Les liens binaires prennent deux éléments d’un PJ ou plus et les mettent en opposition, comme par exemple “Protecteur des orphelins” et un allié faisant quelque chose les mettant en danger. Quand un seul personnage a cette double connexion, cela produit un conflit interne ; quand les connexions appartiennent à deux personnages différents, cela déclenche un conflit entre eux. Les deux sont tout à fait adéquats.

Le lien ternaire prend trois éléments ou plus chez au moins deux PJ et les relie via l’intrigue. Un allié d’un PJ a une liaison amoureuse avec une alliée d’un autre PJ, suscitant la colère d’un troisième, qui croit au caractère sacré du mariage, par exemple. Un personnage a pour adversaire suprême le meilleur ami d’un autre, pendant qu’un troisième a “loyal envers ses amis” comme limitation psychique ; cela peut servir de “corde” que chacun tire de son côté. Parfois, cela peut être délicat à faire tenir et sembler peu plausible, mais lorsque vous parvenez à faire fonctionner une trame de ce type, elles peuvent compter parmi les plus réussies.

Une destination en vue

Vous ne pouvez jamais faire appel à ce type d’intrigue sans une vision à terme. Vous êtes en train de modifier la décoration du bocal à poisson rouge personnel des PJ : il vous faut donc :

Première stratégie : une manière de faire revenir les relations à leurs conditions initiales à la fin de l’histoire,

ou alors

Deuxième stratégie : une intrigue subordonnée visant à rétablir ces liens endommagés par le résultat du conflit.

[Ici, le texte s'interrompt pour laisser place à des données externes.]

(** * SpeakPro: retry orchestrator, audio codec bridge and lesson history

    A shallow embedding of the non-UI logic of the SpeakPro tutor:

    - [callWithRetry], as written in [src/services/geminiService.ts] and as
      revised in the later copy of the same service ([src/unnamed/part_000]);
    - [encode], [decode] and [decodeAudioData] (identical in both copies);
    - the lesson history of [src/services/historyService.ts].

    Conventions.  JavaScript strings are modelled by [string] (sequences of
    8-bit code units; non-ASCII text is carried as its UTF-8 bytes, which
    preserves every ASCII substring test the code performs).  Integers are
    [Z]; the few floating-point quantities the code computes (the backoff
    delay, the frame count, the normalised samples, ages in days) are exact
    rationals in the ranges involved and are modelled by [Q].  Host objects
    (the operation given to [callWithRetry], [localStorage], [JSON], [Date],
    the [AudioContext]) are explicit state or explicit parameters. *)

From Stdlib Require Import ZArith QArith Qround String Ascii List Lia Bool.
From Stdlib Require Import ZifyNat ZifyN Qpower Lqa.
From Stdlib Require Import Strings.Byte.
From Stdlib Require DecimalString DecimalPos DecimalZ.
From stdpp Require Import gmap strings list.

Local Open Scope string_scope.
Local Open Scope list_scope.
Local Open Scope Z_scope.

(** ** JavaScript string primitives *)

Module Js.

(** [isPrefix p s]: [s.startsWith(p)]. *)
Fixpoint isPrefix (p s : string) : bool :=
  match p, s with
  | EmptyString, _ => true
  | String a p', String b s' => if Ascii.eqb a b then isPrefix p' s' else false
  | String _ _, EmptyString => false
  end.

(** [includes s needle]: [s.includes(needle)]. *)
Fixpoint includes (s needle : string) : bool :=
  if isPrefix needle s then true
  else match s with
       | EmptyString => false
       | String _ s' => includes s' needle
       end.

Definition lowerChar (c : ascii) : ascii :=
  let n := N_of_ascii c in
  if ((65 <=? n) && (n <=? 90))%N then ascii_of_N (n + 32) else c.

(** [toLowerCase s]: [s.toLowerCase()] on the ASCII letters; the markers
    searched for afterwards are ASCII. *)
Fixpoint toLowerCase (s : string) : string :=
  match s with
  | EmptyString => EmptyString
  | String c s' => String (lowerChar c) (toLowerCase s')
  end.

(** What the code can observe of a caught value [err]: [err?.status],
    [err?.message] and [JSON.stringify(err)].  [json = None] stands for a
    value that [JSON.stringify] does not turn into a string ([undefined],
    or a cyclic object), on which [.toLowerCase()] raises. *)
Record Error := mkError {
  status : option Z;
  message : option string;
  json : option string
}.

(** [x || dflt] on an optional string: [undefined] and [''] are falsy. *)
Definition orElse (x : option string) (dflt : string) : string :=
  match x with
  | Some (String c s) => String c s
  | _ => dflt
  end.

(** Values raised by [callWithRetry]. *)
Inductive Thrown :=
| Rethrown (err : Error)          (* throw err *)
| NewError (msg : string)         (* throw new Error(msg) *)
| HostTypeError.                  (* raised by the host inside the catch block *)

Definition thrownMessage (t : Thrown) : option string :=
  match t with
  | Rethrown err => message err
  | NewError msg => Some msg
  | HostTypeError => None
  end.
Lemma sd_view_frame_valid st : sd_view (frame_valid cfg env st) = sd_view st.
Proof.
  destruct (frame_valid_spec cfg env st) as (_ & _ & _ & Hf & _).
  destruct (forget_frame_fields _ _ (forget_frame_valid cfg env st))
    as (_ & _ & Hb & Hp & Ht & Hm & _).
  unfold sd_view. rewrite Hf, Hb, Hp, Ht, Hm. reflexivity.
Qed.

Lemma sd_view_handle_byte st c :
  sd_view (step_state (handle_byte processUbx cfg env st c)) = sd_view st.
Proof.
  destruct (handle_byte_cases st c)
    as (st3 & _ & _ & _ & _ & _ & Hsd & [[_ ->] | [_ [-> | [-> | ->]]]]);
    cbn [step_state]; rewrite <- Hsd.
  - unfold sd_view, emit. fields. rewrite file_ops_app, app_nil_r. reflexivity.
  - reflexivity.
  - reflexivity.
  - apply sd_view_frame_valid.
Qed.

Lemma sd_view_print b m st : sd_view (print_if b m st) = sd_view st.
Proof.
  unfold print_if, emit, sd_view. destruct b; fields; [|reflexivity].
  rewrite file_ops_app, app_nil_r. reflexivity.
Qed.

(** Nothing before [SD_WRITE] touches the block writer or the file. *)
Lemma sd_view_read_gnss tr st :
  sd_view (outcome_state (read_gnss processUbx cfg env tr st)) = sd_view st.
Proof.
  apply (read_gnss_preserves processUbx cfg env (fun a b => sd_view b = sd_view a)).
  - reflexivity.
  - intros st1 st2 st3 H12 H23. congruence.
  - apply sd_view_handle_byte.
  - apply sd_view_print.
  - reflexivity.
Qed.
(** [{a: 1, b: -1, op: '-'}], followed by a product. *)
Definition minusNodes : list node :=
  [Sample.arithmetic "1" 1 "-" (-1); Sample.arithmetic "2" 6 "*" 3].

(** The chain A, [__proto__], C, as a document can hold it. *)
Definition protoChainNodes : list node :=
  [Sample.plain "A"; Sample.plain "__proto__"; Sample.plain "C"].
Definition protoChainEdges : list edge :=
  [Edge "A" "__proto__"; Edge "__proto__" "C"].

(** An edge from node 1 to an id that no node has. *)
Definition strangerEdges : list edge := [Edge "1" "ghost"; Edge "1" "2"].

End Inputs.

(** ** The [indegree] object *)

Lemma ind_get_proto ind : ind_get proto ind = None.
Proof. unfold ind_get. by rewrite decide_True. Qed.

Lemma ind_get_plain k ind : k ≠ proto → ind_get k ind = ind !! k.
Proof. intros Hk. unfold ind_get. by rewrite decide_False. Qed.

Lemma ind_set_proto c ind : ind_set proto c ind = ind.
Proof. unfold ind_set. by rewrite decide_True. Qed.

Lemma ind_set_plain k c ind : k ≠ proto → ind_set k c ind = <[k := c]> ind.
Proof. intros Hk. unfold ind_set. by rewrite decide_False. Qed.

Lemma ind_get_set_eq k c ind : k ≠ proto → ind_get k (ind_set k c ind) = Some c.
Proof.
  intros Hk. unfold ind_get, ind_set. rewrite !decide_False by done.
  apply lookup_insert_eq.
Qed.

Lemma ind_get_set_ne k k' c ind :
  k ≠ k' → ind_get k (ind_set k' c ind) = ind_get k ind.
Proof.
  intros Hk. unfold ind_get, ind_set. repeat case_decide; try done.
  by rewrite lookup_insert_ne.
Qed.

Lemma ind_get_Some_plain k c ind : ind_get k ind = Some c → k ≠ proto.
Proof. unfold ind_get. by case_decide. Qed.
(** Normalising keeps the root flag and the segments of a path. *)
Lemma components_normalize p :
  p ≠ "" →
  Path.isAbsolute (Path.normalize p) = Path.isAbsolute p
  ∧ Path.components (Path.normalize p) = Path.components p.
Proof.
  intros Hp.
  destruct (components_normal p) as (cs & k & HN & Hcs & Hk).
  assert (He : Str.is_empty p = false) by (by destruct p).
  unfold Path.normalize. rewrite He. cbv zeta. rewrite HN.
  destruct (repeat ".." k ++ cs) as [|x N'] eqn:EN.
  { simpl. destruct (Path.isAbsolute p); [by split|].
    destruct (Str.ends_with_slash p); by split. }
  pose proof (normal_nonempty_all k cs Hcs) as Hall. rewrite EN in Hall.
  pose proof (normal_no_slash_all k cs Hcs) as Hns. rewrite EN in Hns.
  assert (Hx : x ≠ "") by (by inversion Hall as [|?? [? _] _]).
  assert (Hxs : Str.no_slash x = true) by (by inversion Hns).
  pose proof (join_slash_nonempty x N' Hx) as Hj.
  destruct (Str.join_slash (x :: N')) as [|j0 j] eqn:Ej; [done|].
  simpl Str.is_empty. cbv iota.
  set (body := if Str.ends_with_slash p then String j0 j +:+ "/" else String j0 j).
  assert (Hsplit : ∃ post, Forall (λ s, s = "") post
                           ∧ Str.split body = (x :: N') ++ post).
  { unfold body. destruct (Str.ends_with_slash p).
    - exists [""]. split; [by repeat constructor|].
      rewrite <- Ej.
      change (Str.join_slash (x :: N') +:+ "/")
        with (Str.join_slash (x :: N') +:+ String Str.slash "").
      by rewrite split_app_slash, split_join_slash.
    - exists []. split; [constructor|].
      by rewrite <- Ej, app_nil_r, split_join_slash. }
  destruct Hsplit as (post & Hpost & Hsplit).
  assert (Hbody : Str.starts_with_slash body = false).
  { unfold body. destruct (Str.ends_with_slash p);
      [rewrite starts_with_slash_app by done|];
      rewrite <- Ej, join_slash_starts by done; by apply no_slash_starts. }
  unfold Path.components, Path.isAbsolute in *.
  destruct (Str.starts_with_slash p) eqn:Eabs.
  - change ("/" +:+ body) with (String Str.slash body). simpl.
    split; [done|]. rewrite Hsplit.
    change ("" :: (x :: N') ++ post) with ([""] ++ (x :: N') ++ post).
    rewrite <- EN.
    rewrite normalizeString_normal;
      [by rewrite EN|done|by intros _; apply Hk|by repeat constructor|done].
  - rewrite Hbody. split; [done|]. simpl negb. rewrite Hsplit, <- EN.
    rewrite <- (app_nil_l ((repeat ".." k ++ cs) ++ post)).
    rewrite normalizeString_normal; [by rewrite EN|done..].
Qed.
Lemma key_features_frame (rng : nat -> list nat) (im_k : Tensor F) st
  (r : result (Tensor F)) st2 :
  key_features encoder_call normalize rng im_k st = (r, st2) ->
  exists e, st2 = set_encoder_k e st.
Proof.
  unfold key_features, bind, _momentum_update_key_encoder, on_encoder_k, lift.
  destruct (momentum_zip _ _ _) as [[e|[]] ps]; intros H.
  - inversion H; subst; now eexists.
  - destruct (_batch_shuffle_single_gpu rng im_k) as [e|sh].
    + inversion H; subst; now eexists.
    + cbn [encoder_k set_encoder_k] in H.
      destruct (encoder_call (fst sh) _) as [[e|k0] enc].
      * inversion H; subst. now exists enc.
      * destruct (normalize k0 1); inversion H; subst; now exists enc.
Qed.

(** One forward call whose features come out as [N] rows of [C]
    components, on a queue of [K] columns of [C] components into which
    the [N] columns from [ptr] fit. *)
Lemma forward_run (rng : nat -> list nat) (im_q im_k : Tensor F) st q st1 k st2 (N C : nat) :
  query_features encoder_call normalize im_q st = (inr q, st1) ->
  key_features encoder_call normalize rng im_k st1 = (inr k, st2) ->
  shape q = [N; C] -> shape k = [N; C] ->
  shape (queue st) = [C; K st] ->
  Nat.divide N (K st) -> queue_ptr st < K st -> queue_ptr st + N <= K st ->
  exists logits st',
    forward encoder_call normalize rng im_q im_k st = (inr (logits, repeat 0%Z N), st') /\
    shape logits = [N; 1 + K st] /\
    (forall i, i < N -> at2 logits i 0 = div (dot_rows q k C i) (T st)) /\
    (forall i l, i < N -> l < K st ->
       at2 logits i (1 + l) = div (dot_row_col q (queue st) C i l) (T st)) /\
    (forall d j, d < C -> j < N -> at2 (queue st') d (queue_ptr st + j) = at2 k j d) /\
    (forall d c, c < queue_ptr st \/ queue_ptr st + N <= c ->
       at2 (queue st') d c = at2 (queue st) d c) /\
    queue_ptr st' = (queue_ptr st + N) mod K st.
Proof.
  intros HQF HKF Hq Hk HQ Hdiv Hptr Hfit.
  destruct (query_features_frame _ _ HQF) as [e1 E1].
  destruct (key_features_frame _ _ _ HKF) as [e2 E2].
  assert (Hframe : queue st2 = queue st /\ K st2 = K st /\ T st2 = T st /\
                   queue_ptr st2 = queue_ptr st) by (subst; repeat split).
  destruct Hframe as (EQ & EK & ET & EP).
  destruct (@contrast_run st2 q k N C Hq Hk) as (logits & Hc & Hshape & Hpos & Hneg).
  { now rewrite EQ, EK. }
  destruct (@enqueue_fits F Rest st2 k N C Hk) as (st' & He & _ & Hnew & Hold & Hp' & _);
    try (rewrite ?EQ, ?EK, ?EP; assumption).
  exists logits, st'.
  unfold forward, bind. rewrite HQF, HKF, Hc. unfold lift, shape0.
  rewrite Hshape, He. unfold ret.
  rewrite EK, ET, EQ in *. rewrite EP in *.
  repeat split; assumption.
Qed.

(** C1, as amended: a forward call on [N] pairs returns labels that
    are [N] zeros and logits of shape [N x (1 + K)]; every entry is a
    similarity divided by [T]: column 0 of row [i] is
    [dot(q_i, k_i) / T], column [1 + l] is [dot(q_i, queue[:, l]) / T]. *)
Theorem forward_logits_and_labels (rng : nat -> list nat) (im_q im_k : Tensor F)
  st q st1 k st2 (N C : nat) :
  query_features encoder_call normalize im_q st = (inr q, st1) ->
  key_features encoder_call normalize rng im_k st1 = (inr k, st2) ->
  shape q = [N; C] -> shape k = [N; C] ->
  shape (queue st) = [C; K st] ->
  Nat.divide N (K st) -> queue_ptr st < K st -> queue_ptr st + N <= K st ->
  exists logits labels st',
    forward encoder_call normalize rng im_q im_k st = (inr (logits, labels), st') /\
    labels = repeat 0%Z N /\
    shape logits = [N; 1 + K st] /\
    (forall i, i < N -> at2 logits i 0 = div (dot_rows q k C i) (T st)) /\
    (forall i l, i < N -> l < K st ->
       at2 logits i (1 + l) = div (dot_row_col q (queue st) C i l) (T st)).
Proof.
  intros HQF HKF Hq Hk HQ Hdiv Hptr Hfit.
  edestruct forward_run as (logits & st' & Hf & Hs & Hpos & Hneg & _);
    [exact HQF|exact HKF|exact Hq|exact Hk|exact HQ|exact Hdiv|exact Hptr|exact Hfit|].
  exists logits, (repeat 0%Z N), st'. repeat split; assumption.
Qed.
(** * Duration Prober *)



Example get_audio_duration_ninety (st : state) :
  exists d, get_audio_duration (sample_world probe_ninety 0) "uploads/id0.mp3" st = (Ok d, st)
            /\ (d == 90.5)%Q.
Proof. eexists. split; [vm_compute; reflexivity | reflexivity]. Qed.

Example get_audio_duration_no_line (st : state) :
  get_audio_duration (sample_world probe_no_duration 0) "uploads/id0.mp3" st = (Ok 0%Q, st).
Proof. reflexivity. Qed.

(** C6 (Duration Prober), where the function leaves the claim.  On
    [Duration: N/A, bitrate: N/A], which has no [HH:MM:SS.fraction] marker,
    the prober raises [ValueError] where zero is due; and a line that
    merely contains the word [Duration] ahead of the marker line makes it
    raise [IndexError] where the marker line gives 90.5 seconds. *)
Theorem get_audio_duration_raises (st : state) :
  get_audio_duration (sample_world probe_unknown_duration 0) "uploads/id0.mp3" st
    = (Raise ValueError, st)
  /\ get_audio_duration (sample_world probe_tagged 0) "uploads/id0.mp3" st
    = (Raise IndexError, st).
Proof. split; reflexivity. Qed.
(** [verify_and_load_config], statement by statement, on a dictionary
    that has the two required keys. *)
Lemma verify_run (d : gmap str value) (debug : bool) (g : globals)
    (url token : value) :
  d !! chars "PLEX_BASE_URL" = Some url ->
  d !! chars "PLEX_TOKEN" = Some token ->
  let words := default (JList (map JStr default_words_to_remove))
                 (d !! chars "WORDS_TO_REMOVE_FROM_FILENAME") in
  let caught (g' : globals) (e : exn) : globals * result bool :=
    match e with
    | KeyError | ValueError => (g', Ok false)
    | _ => (g', Raised e)
    end in
  verify_and_load_config max_str_digits (JDict d) debug g =
  match int max_str_digits
          (default (JInt 100) (d !! chars "SIMILARITY_THRESHOLD_AUTO")) with
  | Raised e =>
      caught (Globals url token words (SIMILARITY_AUTO g) (SIMILARITY_ASK g)
                (YEAR_DIFF_AUTO g)) e
  | Ok auto =>
      match int max_str_digits
              (default (JInt 85) (d !! chars "SIMILARITY_THRESHOLD_ASK")) with
      | Raised e =>
          caught (Globals url token words auto (SIMILARITY_ASK g)
                    (YEAR_DIFF_AUTO g)) e
      | Ok ask =>
          match int max_str_digits
                  (default (JInt 1)
                     (d !! chars "YEAR_MATCH_DIFFERENCE_AUTO")) with
          | Raised e =>
              caught (Globals url token words auto ask (YEAR_DIFF_AUTO g)) e
          | Ok year_diff =>
              (Globals url token words auto ask year_diff,
               Ok ((0 <=? auto)%Z && (auto <=? 100)%Z
                   && (0 <=? ask)%Z && (ask <=? 100)%Z
                   && is_list words))
          end
      end
  end.
Proof.
  intros Hu Ht. cbv zeta. run_stmt. rewrite Hu, Ht. cbn.
  destruct (int max_str_digits (default (JInt 100) _)) as [auto|e1];
    [|by destruct e1].
  destruct (int max_str_digits (default (JInt 85) _)) as [ask|e2];
    [|by destruct e2].
  destruct (int max_str_digits (default (JInt 1) _)) as [yd|e3];
    [|by destruct e3].
  cbn.
  destruct ((0 <=? auto)%Z && (auto <=? 100)%Z
            && (0 <=? ask)%Z && (ask <=? 100)%Z); cbn; [|done].
  by destruct (is_list _).
Qed.

(** Without one of the required keys the answer is [False]. *)
Lemma verify_missing (d : gmap str value) (debug : bool) (g : globals) :
  d !! chars "PLEX_BASE_URL" = None \/ d !! chars "PLEX_TOKEN" = None ->
  snd (verify_and_load_config max_str_digits (JDict d) debug g) = Ok false.
Proof.
  run_stmt. destruct (d !! chars "PLEX_BASE_URL") as [url|] eqn:Eu.
  - intros [|Ht]; [done|]. by rewrite Ht.
  - done.
Qed.

Lemma verify_not_dict (config_data : value) (debug : bool) (g : globals) :
  match config_data with JDict _ => False | _ => True end ->
  verify_and_load_config max_str_digits config_data debug g
  = (g, Raised TypeError).
Proof. run_stmt. by destruct config_data. Qed.

Lemma int_raises (x : value) (e : exn) :
  int max_str_digits x = Raised e ->
  e = ValueError \/ e = TypeError \/ e = OverflowError.
Proof.
  destruct x as [|b|z|[q|neg|]|s|l|d]; cbn [int];
    try (intros [= <-]; by auto); try discriminate.
  unfold int_of_str.
    destruct (match strip_c s with
              | [] => (false, strip_c s)
              | c :: r =>
                  if Ascii.eqb c "+" then (false, r)
                  else if Ascii.eqb c "-" then (true, r)
                  else (false, strip_c s)
              end) as [negative digits].
  destruct (unsigned_value digits) as [[v n]|]; [|intros [= <-]; auto].
  destruct (too_many_digits max_str_digits n); [intros [= <-]; auto|].
  discriminate.
Qed.

End SettingsFacts.

(** ** [verify_and_load_config] *)

(** X18.  When [verify_and_load_config] returns [True], the configuration
    is a dictionary with the two required keys, both similarity
    thresholds lie between 0 and 100, and the words to remove are a
    list; the settings hold the values of the dictionary. *)
Theorem verify_accepts_sound (max_str_digits : nat)
    (config_data : Settings.value) (debug_cli_flag : bool)
    (g g' : Settings.globals) :
  Settings.verify_and_load_config max_str_digits config_data debug_cli_flag g
  = (g', Settings.Ok true) ->
  (0 <= Settings.SIMILARITY_AUTO g' <= 100)%Z
  /\ (0 <= Settings.SIMILARITY_ASK g' <= 100)%Z
  /\ Settings.is_list (Settings.WORDS_TO_REMOVE g') = true
  /\ exists d,
       config_data = Settings.JDict d
       /\ d !! chars "PLEX_BASE_URL" = Some (Settings.PLEX_BASE_URL g')
       /\ d !! chars "PLEX_TOKEN" = Some (Settings.PLEX_TOKEN g').
Proof.
  destruct config_data as [|b|z|f|s|l|d];
    try (rewrite verify_not_dict by done; discriminate).
  destruct (d !! chars "PLEX_BASE_URL") as [url|] eqn:Eu.
  2: { intros Hv. pose proof (verify_missing max_str_digits d debug_cli_flag g
                                (or_introl Eu)) as Hm.
       rewrite Hv in Hm. discriminate Hm. }
  destruct (d !! chars "PLEX_TOKEN") as [token|] eqn:Et.
  2: { intros Hv. pose proof (verify_missing max_str_digits d debug_cli_flag g
                                (or_intror Et)) as Hm.
       rewrite Hv in Hm. discriminate Hm. }
  rewrite (verify_run max_str_digits d debug_cli_flag g url token Eu Et).
  cbv zeta.
  destruct (Settings.int _ (default (Settings.JInt 100) _)) as [auto|e1];
    [|by destruct e1].
  destruct (Settings.int _ (default (Settings.JInt 85) _)) as [ask|e2];
    [|by destruct e2].
  destruct (Settings.int _ (default (Settings.JInt 1) _)) as [yd|e3];
    [|by destruct e3].
  intros [= <- Hok]. cbn.
  rewrite !andb_true_iff, !Z.leb_le in Hok.
  repeat split; try lia; try tauto. by exists d.
Qed.

Lemma verify_accepts_sound_witness :
  let g' := fst (Settings.verify_and_load_config 4300
                   (Settings.JDict text_settings) false
                   Settings.initial_globals) in
  (0 <= Settings.SIMILARITY_AUTO g' <= 100)%Z
  /\ (0 <= Settings.SIMILARITY_ASK g' <= 100)%Z
  /\ Settings.is_list (Settings.WORDS_TO_REMOVE g') = true
  /\ exists d',
       Settings.JDict text_settings = Settings.JDict d'
       /\ d' !! chars "PLEX_BASE_URL" = Some (Settings.PLEX_BASE_URL g')
       /\ d' !! chars "PLEX_TOKEN" = Some (Settings.PLEX_TOKEN g').
Proof.
  cbv zeta.
  apply (verify_accepts_sound 4300 (Settings.JDict text_settings) false
           Settings.initial_globals).
  vm_compute. reflexivity.
Defined.

(** X19.  Neither the order of the two thresholds nor the year tolerance is
    checked: a dictionary with the two required keys, thresholds that
    are integers between 0 and 100 and a list of words is accepted
    whatever integer the tolerance is and even when the threshold for
    asking exceeds the one for renaming (a key left out counts with
    its default).  With a negative tolerance the years of no item
    match. *)
Theorem verify_unchecked_settings (max_str_digits : nat)
    (d : gmap str Settings.value) (debug_cli_flag : bool)
    (g : Settings.globals) (url token : Settings.value)
    (words : list Settings.value) (auto ask year_diff : Z) :
  d !! chars "PLEX_BASE_URL" = Some url ->
  d !! chars "PLEX_TOKEN" = Some token ->
  default (Settings.JList (map Settings.JStr default_words_to_remove))
    (d !! chars "WORDS_TO_REMOVE_FROM_FILENAME") = Settings.JList words ->
  default (Settings.JInt 100) (d !! chars "SIMILARITY_THRESHOLD_AUTO")
  = Settings.JInt auto ->
  default (Settings.JInt 85) (d !! chars "SIMILARITY_THRESHOLD_ASK")
  = Settings.JInt ask ->
  default (Settings.JInt 1) (d !! chars "YEAR_MATCH_DIFFERENCE_AUTO")
  = Settings.JInt year_diff ->
  (0 <= auto <= 100)%Z ->
  (0 <= ask <= 100)%Z ->
  Settings.verify_and_load_config max_str_digits (Settings.JDict d)
    debug_cli_flag g
  = (Settings.Globals url token (Settings.JList words) auto ask year_diff,
     Settings.Ok true)
  /\ ((year_diff < 0)%Z ->
      forall (words_to_remove : list str) (info : movie_info),
        year_match (Config words_to_remove auto ask year_diff) info = false).
Proof.
  intros Hu Ht Hw Ha Hk Hy Hra Hrk. split.
  - rewrite (verify_run max_str_digits d debug_cli_flag g url token Hu Ht).
    cbv zeta. rewrite Hw, Ha, Hk, Hy. cbn [Settings.int Settings.is_list].
    repeat f_equal. rewrite !andb_true_r, !andb_true_iff, !Z.leb_le. lia.
  - intros Hneg ws info. unfold year_match.
    destruct (truthy _ && truthy _); [|done].
    destruct (filename_year_val info), (metadata_year_val info); try done.
    cbn [YEAR_DIFF_AUTO]. apply Z.leb_gt. lia.
Qed.
(** One iteration of the Shelly loop. *)
Definition add_power (tl : Timeline) (s : PowerSample) : option Timeline :=
  match p_ts s, p_power_w s with
  | Some raw, Some pw =>
      let? ts := normalize_ts raw in
      let e := entry_at ts tl in
      Some (d_set ts (mkEntry (Some (mkShelly pw (p_voltage_V s))) (services e)) tl)
  | _, _ => Some tl
  end.

(** One iteration of the cAdvisor loop for [service].  The default
    argument of [s.get("cpu_percent_host", ...)] is evaluated whether or
    not the key is present, so [host_cpu_cores = 0] raises. *)
Definition add_cpu (a : Attributor) (service : string) (tl : Timeline)
    (s : CpuSample) : option Timeline :=
  match c_ts s, c_cpu_cores_used s with
  | Some raw, Some c =>
      let? ts := normalize_ts raw in
      if (host_cpu_cores a =? 0)%Z then None else
      let pct := match c_cpu_percent_host s with
                 | Some p => p
                 | None => (c / inject_Z (host_cpu_cores a)) * 100
                 end in
      let e := entry_at ts tl in
      let svcs := match services e with Some d => d | None => [] end in
      Some (d_set ts (mkEntry (shelly e)
                              (Some (d_set service (mkService c pct None) svcs))) tl)
  | _, _ => Some tl
  end.

Definition build_timeline (a : Attributor) (shelly_samples : list PowerSample)
    (cadvisor_by_service : dict (list CpuSample)) : option Timeline :=
  let? tl := fold_opt add_power shelly_samples [] in
  fold_opt (fun tl '(service, samples) => fold_opt (add_cpu a service) samples tl)
           cadvisor_by_service tl.

(** *** [nearest_by_time] *)

(** [delta < best_delta] *)
Definition Qltb (x y : Q) : bool := negb (Qle_bool y x).

(** The loop; [best] carries [(best_delta, best)]. *)
Fixpoint nearest_loop (candidates : dict ShellyReading) (target_epoch : Q)
    (best : option (Q * ShellyReading)) : option (option (Q * ShellyReading)) :=
  match candidates with
  | [] => Some best
  | (ts, obj) :: rest =>
      let? e := ts_to_epoch ts in
      let delta := Qabs (e - target_epoch) in
      let best' := match best with
                   | None => Some (delta, obj)
                   | Some (bd, _) => if Qltb delta bd then Some (delta, obj) else best
                   end in
      nearest_loop rest target_epoch best'
  end.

Un exemple de la première stratégie : un proche du PJ, qui n’est pas encore apparu dans la campagne, se pointe et commence à se comporter étrangement. Au même moment, on prévient le PJ qu’un nouveau super-assassin arrive en ville avec pour cible un personnage public. Les circonstances amènent les PJ à suspecter que les deux événements sont liés, et que le super-assassin est le proche du PJ. Lors du crescendo, on découvre que ce n’est pas le cas : il s’agit en fait de sa petite amie.

Un exemple de la seconde stratégie : un allié d’un PJ, motivé par l’avarice, est un marchand de sommeil, ce qui le fait entrer en conflit avec un autre PJ protecteur des opprimés (ou quelque chose de ce genre). Si vous balancez une telle intrigue aux PJ, vous avez également besoin d’une trame subséquente où le PNJ fait quelque chose justifiant la relation qu’il entretient avec le premier PJ. Peut-être que tout en étant cupide, il protège les enfants, les malades ou quelque chose comme ça. Il vous faut réhabiliter partiellement l’image du PNJ que vous avez dépeint comme un individu mauvais, afin de justifier le lien entre lui et le personnage initial, sauf, bien sûr, s’il est un parent du PJ (en suivant la théorie selon laquelle on choisit ses amis mais pas sa famille, vous pouvez vous en prendre à lui).

Déployer la toile

Une intrigue impliquant deux ou trois PJ est largement suffisante, sauf si vous avez quatre joueurs ou plus dans votre groupe, ce qui est souvent le cas. Quand cela se produit, vous devez élargir la trame pour y inclure tout le groupe (c’est parfois faisable, parfois non), ou bien trouver une intrigue secondaire parallèle mettant en jeu les autres PJ, afin d’éviter qu’ils se tournent les pouces. Il n’y a vraiment pas d’autre option.

En théorie, impliquer un PJ ou plus mobilise tout le groupe de joueurs et de joueuses, simplement par le biais des liens d’amitié ou des alliances, mais en pratique, cela ne semble jamais marcher ainsi.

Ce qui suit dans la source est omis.